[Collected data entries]

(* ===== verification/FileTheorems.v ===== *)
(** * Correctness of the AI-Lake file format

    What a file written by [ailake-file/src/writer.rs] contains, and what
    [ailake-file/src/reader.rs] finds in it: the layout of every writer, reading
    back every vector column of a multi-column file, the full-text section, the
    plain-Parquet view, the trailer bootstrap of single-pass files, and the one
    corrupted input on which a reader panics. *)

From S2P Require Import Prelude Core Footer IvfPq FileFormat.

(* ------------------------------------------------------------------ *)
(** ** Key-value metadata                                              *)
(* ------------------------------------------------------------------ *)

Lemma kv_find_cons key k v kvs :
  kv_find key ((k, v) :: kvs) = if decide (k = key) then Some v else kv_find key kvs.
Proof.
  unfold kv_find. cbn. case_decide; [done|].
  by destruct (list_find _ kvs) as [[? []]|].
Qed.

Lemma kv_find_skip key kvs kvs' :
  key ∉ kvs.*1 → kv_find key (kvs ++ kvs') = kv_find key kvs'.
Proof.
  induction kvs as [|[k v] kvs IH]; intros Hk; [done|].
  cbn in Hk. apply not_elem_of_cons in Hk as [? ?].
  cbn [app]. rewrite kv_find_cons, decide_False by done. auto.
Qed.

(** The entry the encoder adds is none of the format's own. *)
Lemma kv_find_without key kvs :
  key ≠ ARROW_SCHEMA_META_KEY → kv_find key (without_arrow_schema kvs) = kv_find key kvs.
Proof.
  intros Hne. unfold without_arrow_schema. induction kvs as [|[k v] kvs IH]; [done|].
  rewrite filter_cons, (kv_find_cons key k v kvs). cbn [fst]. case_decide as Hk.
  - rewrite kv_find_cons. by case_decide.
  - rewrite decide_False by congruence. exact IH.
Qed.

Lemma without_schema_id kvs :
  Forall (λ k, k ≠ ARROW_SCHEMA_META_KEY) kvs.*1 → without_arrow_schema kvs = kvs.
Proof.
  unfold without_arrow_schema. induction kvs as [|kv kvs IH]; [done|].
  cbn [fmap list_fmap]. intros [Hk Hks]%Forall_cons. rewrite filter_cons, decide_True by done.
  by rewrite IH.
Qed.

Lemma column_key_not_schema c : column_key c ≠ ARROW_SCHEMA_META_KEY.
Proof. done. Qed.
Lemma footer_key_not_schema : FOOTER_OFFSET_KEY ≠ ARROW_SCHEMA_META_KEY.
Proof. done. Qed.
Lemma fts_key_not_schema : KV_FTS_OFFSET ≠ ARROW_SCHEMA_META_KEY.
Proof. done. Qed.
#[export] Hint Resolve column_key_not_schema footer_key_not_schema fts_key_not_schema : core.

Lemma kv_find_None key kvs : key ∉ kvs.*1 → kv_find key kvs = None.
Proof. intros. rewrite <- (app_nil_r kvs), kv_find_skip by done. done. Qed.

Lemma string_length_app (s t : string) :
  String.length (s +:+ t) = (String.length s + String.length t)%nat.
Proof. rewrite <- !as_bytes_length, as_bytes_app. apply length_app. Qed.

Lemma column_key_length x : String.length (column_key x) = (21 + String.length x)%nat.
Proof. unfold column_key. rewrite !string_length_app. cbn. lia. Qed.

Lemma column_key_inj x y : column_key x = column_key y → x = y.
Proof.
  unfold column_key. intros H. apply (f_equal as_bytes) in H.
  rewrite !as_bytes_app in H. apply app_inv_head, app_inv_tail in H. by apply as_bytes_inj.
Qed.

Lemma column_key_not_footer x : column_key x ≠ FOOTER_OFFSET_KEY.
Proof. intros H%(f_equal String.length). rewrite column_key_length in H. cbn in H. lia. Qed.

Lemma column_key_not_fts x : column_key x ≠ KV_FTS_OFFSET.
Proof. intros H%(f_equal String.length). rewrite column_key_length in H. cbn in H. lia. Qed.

Problem ->
Search the entries for the word "apply". Copy every line where it occurs.

Reply ->
  cbn in Hk. apply not_elem_of_cons in Hk as [? ?].
Proof. rewrite <- !as_bytes_length, as_bytes_app. apply length_app. Qed.
  unfold column_key. intros H. apply (f_equal as_bytes) in H.
  rewrite !as_bytes_app in H. apply app_inv_head, app_inv_tail in H. by apply as_bytes_inj.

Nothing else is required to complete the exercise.